Ce billet consacré à un village héraultais est dédié à mes cousines et à leur père qui y habite.
La colonisation romaine dès 121 av. J.-C. , suivie de la construction de la voie Domitienne en 118 av. J.-C. donna une certaine importance au site ( les Ibères puis les Celtes en avaient déjà saisi la position stratégique en occupant la colline proche, Ensérune, dont je parlerai en fin du billet). Une soixantaine de villae ( « domaines ruraux » ) sont répertoriées sur le territoire de la commune. Le nom de Nissan est issu de celui du propriétaire de l’une d’entre elles, un certain Anicius, accompagné du suffixe -anum : c’était le domaine « anicien» qui prit sans doute l’avantage sur ses concurrents. On trouve en 1105 les formes Aniciano puis Anitiano, Anizano et Anissano jusqu’en 1344. C’est après cette date que se produit l’aphérèse du -a- initial qui explique le nom actuel du village.

Le cœur ancien du village est formé d’un quadrilatère de rues dont l’entrée est marquée par la tour de l’Horloge.
Une de ces rues s’appelle rue du Plo : il faut voir dans ce « plo » une prononciation locale ( Tarn, Aveyron et nord de l’Hérault ) du « plot » occitan ( avec -t- final sonore) désignant un terrain plat, uni.
Après les Romains sont arrivés les Wisigoths en 462 qui ont fait à leur tour de Nissan une ville prospère. Il reste comme témoignage de leur présence les chapelles Saint-Christol ( forme méridionale populaire de Christophoros, porteur du Christ, martyr du IIIè siècle) Saint-André ( un des douze apôtres et nom de plusieurs saints) et Notre Dame de Miséricorde ainsi que le pont de Parazols . Ce dernier nom, d’abord écrit Palazol, est issu du bas latin palat-iolum, diminutif de palatium, « lieu défendu par une enceinte de pieux ». Le nom des Farguettes — qui accompagne désormais le nom du quartier Parazols-les-Farguettes — est issu du latin fabrica, « atelier », à l’origine de notre « forge ». Cet atelier était le plus souvent, dans les villes de moindre importance, celui du maréchal-ferrant.
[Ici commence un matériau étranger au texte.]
(** * The frida loader (src/lib/loader/loader.c): handshake and agent bootstrap

    A shallow embedding of the loader and the properties of its framed
    I/O, of its value codec, of the handshake run at load time and of the
    agent bootstrap thread.

    The C code talks to the kernel (socket, connect, send, recv, close),
    to the allocator (malloc, free, asprintf), to the thread library and
    to the dynamic linker.  Each of these is modelled by a function on an
    explicit [world]: the heap, the byte stream of the control channel
    with the kernel's coming answers, [errno], and the trace of the
    externally visible calls made so far. *)

From Stdlib Require Import ZArith NArith Lia List.
From Stdlib Require Import Strings.Byte Strings.String Numbers.DecimalString.
From stdpp Require Import base option list gmap.

Local Open Scope Z_scope.
Local Open Scope nat_scope.

(** ** Bytes, memory cells and pointers *)

(** [uint8_t x = n]: the conversion of a [size_t] to eight bits. *)
Definition u8 (n : nat) : byte :=
  match Byte.of_nat (n mod 256) with
  | Some b => b
  | None => x00
  end.

(** A byte of memory: [None] is a byte that was never written
    (indeterminate in C). *)
Abbreviation cell := (option byte).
Le diminutif pluriel -ettes- fait penser à deux ( ou trois ?) petites boutiques dont la concurrence devait gentiment animer les jours de foire et les veillées au coin du feu.
Nissan-lez-Ensérune est indissociable d’un exploit de Pierre-Paul Riquet, le chef de chantier du Canal du Midi. Alors que Colbert, le maître d’œuvre soucieux d’économie, lui ordonne de contourner la colline d’Ensérune, Riquet décide malgré tout de creuser un tunnel sous la colline. Ce sera le tunnel du Malpas qui compte aujourd’hui trois étages, avec de haut en bas : le Canal du Midi, la voie ferrée et la voie d’évacuation des eaux de l’étang de Montady. Malpas signifie, bien sûr, le « mauvais passage », sans que l’on sache avec certitude si ce nom date d’avant ou d’après Riquet.
La colline d’Ensérune a été occupée dès l’Aurignacien soit, à la louche, depuis 30 000 ans, ce qui ne nous rajeunit pas. Sont venus plus tard les Ibères ( dont on a retrouvé in situ des monnaies et qui expliquent sans doute le nom de Béziers, mais c’est une autre histoire …) puis les Celtes. La civilisation de ces derniers était fondée sur des villes bâties au sommet de collines et entourées de protections diverses ( palissades, fossés, etc.) et rendues autonomes en cas de nécessité ( par des silos à grains, par exemple). C’est ce que les historiens appelleront, après Jules César, la civilisation de l’oppidum.
Mais quid du nom d’Ensérune ?
Comme toujours en toponymie, il faut rechercher le nom le plus ancien connu.
C’est en 899 dans le « Recueil des Actes de Charles III le Simple » qu’apparaît pour la première fois le nom de cette colline sous la forme Anseduna. On trouve par la suite Amseduna en 958 puis bastida de Anseruna en 1216. C’est en 1585 qu’apparaît finalement la graphie Ensérune.
Les spécialistes ne sont pas venus à bout de l’énigme. Certains ont cru voir dans la finale – duna– un féminin du classique gaulois dunum « citadelle »( cf. Laudun) mais ce serait alors le seul exemple de ce mot au féminin. D’autres préfèrent y voir un mot beaucoup plus ancien, en tout cas pré-celtique, forgé sur le préfixe an – et la racine indo-européenne *set / seduna, « hauteur ». Quant à l’explication tarabiscotée donnée par Ernest Nègre, elle n’a convaincu que lui-même.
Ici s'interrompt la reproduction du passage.